» Source material:
(** Multi-signature addresses.  Creating an address never panics.  Every group of
    co-signers of the required size has a proof, in whatever order its keys are given,
    and with it the validation of a witness asks exactly for a signature under the
    group's combined key.  A proof for any other keys needs a collision of the hash. *)
Theorem multi_sig_groups keys self k :
  is_Some (multi_sig_new keys self k)
  ∧ ∀ a, multi_sig_new keys self k = Some (Ok a) →
    (∀ group, group ⊆+ keys → length group = k →
       ∃ pk proof, group_key (sort_keys group) = Ok pk
         ∧ ms_generate_proof a group = Some (Ok (Some proof))
         ∧ ∀ txid sig, length txid = 32%nat →
             verify_tx_address (TreeSig sig proof) txid (to_extended_addr a)
             = Some (schnorr_verify txid sig pk))
    ∧ (∀ others pk proof, ms_generate_proof a others = Some (Ok (Some proof)) →
         group_key (sort_keys others) = Ok pk →
         ∃ group pk', group ⊆+ keys ∧ length group = k ∧ group_key (sort_keys group) = Ok pk'
           ∧ (pk = pk' ∨ collision [leaf_input (pk_serialize pk)] [leaf_input (pk_serialize pk')])).
Proof.
  split.
  - apply multi_sig_new_total.
  - intros a Ha. split; [intros group Hg Hl; by eapply multi_sig_group_proof|].
    destruct (multi_sig_leaves _ _ _ _ Ha) as (combined & Ht & Hk & Hne & Hin & Hout).
    intros others pk proof Hp Epk. unfold ms_generate_proof in Hp.
      destruct (negb _); [done|]. rewrite combine_group_key, Epk in Hp. cbn [result_fmap fmap run_bind] in Hp.
      unfold generate_proof in Hp. destruct (generate_path _ _) as [path|] eqn:Ep; [|done].
      destruct (merkle_new_Some combined Hne) as (mt & Hn & _ & _ & _ & Hok & Hls).
      rewrite Ht in Hn. injection Hn as <-. destruct (generate_path_leaf _ _ _ Hok Ep) as (u & Hu & Eu).
      rewrite Hls in Hu. destruct (Hout u Hu) as (group & pk' & Hg & Hl & Eg & ->).
      exists group, pk'. split_and!; try done.
      destruct (hash256_inv [leaf_input (pk_serialize pk)] [leaf_input (pk_serialize pk')] _ _
        ltac:(by left) ltac:(by left) Eu) as [E|]; [left | by right].
      injection E as E. apply (f_equal pk_from_slice) in E. rewrite !pk_from_serialize in E. by injection E.
Qed.
End multi_sig.

(** ** Example *)

Module ClientExample.
#[export] Existing Instance Ref.hashes.
#[export] Existing Instance Ref.secp.
#[export] Existing Instance Ref.secp_laws.
#[export] Existing Instance scale_ref.
#[export] Existing Instance scale_ref_laws.

(** A secret key is its public key; a group has the key of its first member. *)
#[export] Instance byte_ord : OrdKey byte.
Proof.
  refine {| key_leb a b := byte_to_Z a <=? byte_to_Z b |}; intros a b; [lia | intros; lia |].
  intros ? ?. rewrite <- (byte_of_to_Z a), <- (byte_of_to_Z b). f_equal. lia.
Defined.
#[export] Instance keys_ref : ClientKeys := {|
  PrivateKey := byte; sk_serialize := Ref.padded 31; sk_from_slice := Ref.unpad 31;
  pk_from_secret_key := λ b, b; schnorr_sign_with := λ _ b, b;
  sign_recoverable := λ _ b, b;
  pubkey_combine := λ l, match l with b :: _ => Ok (b, replicate 32 Byte.x00) | [] => Err InvalidPublicKey end;
  pk_ord := byte_ord |}.
#[export] Instance keys_ref_laws : ClientKeysLaws.
Proof. split; intros; simpl; try done; try by rewrite decide_True. all: apply Ref.unpad_padded. Qed.

Definition signers : list PublicKey := [Byte.x09; Byte.x04; Byte.x06].
End ClientExample.

Section example.
Import ClientExample.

» Exercise objective: Please give back, exactly as it stands above, the stretch from the line with "unfold generate_proof in" through the line with "rewrite Ht in", and no line outside it.

» Reply:
      unfold generate_proof in Hp. destruct (generate_path _ _) as [path|] eqn:Ep; [|done].
      destruct (merkle_new_Some combined Hne) as (mt & Hn & _ & _ & _ & Hok & Hls).
      rewrite Ht in Hn. injection Hn as <-. destruct (generate_path_leaf _ _ _ Hok Ep) as (u & Hu & Eu).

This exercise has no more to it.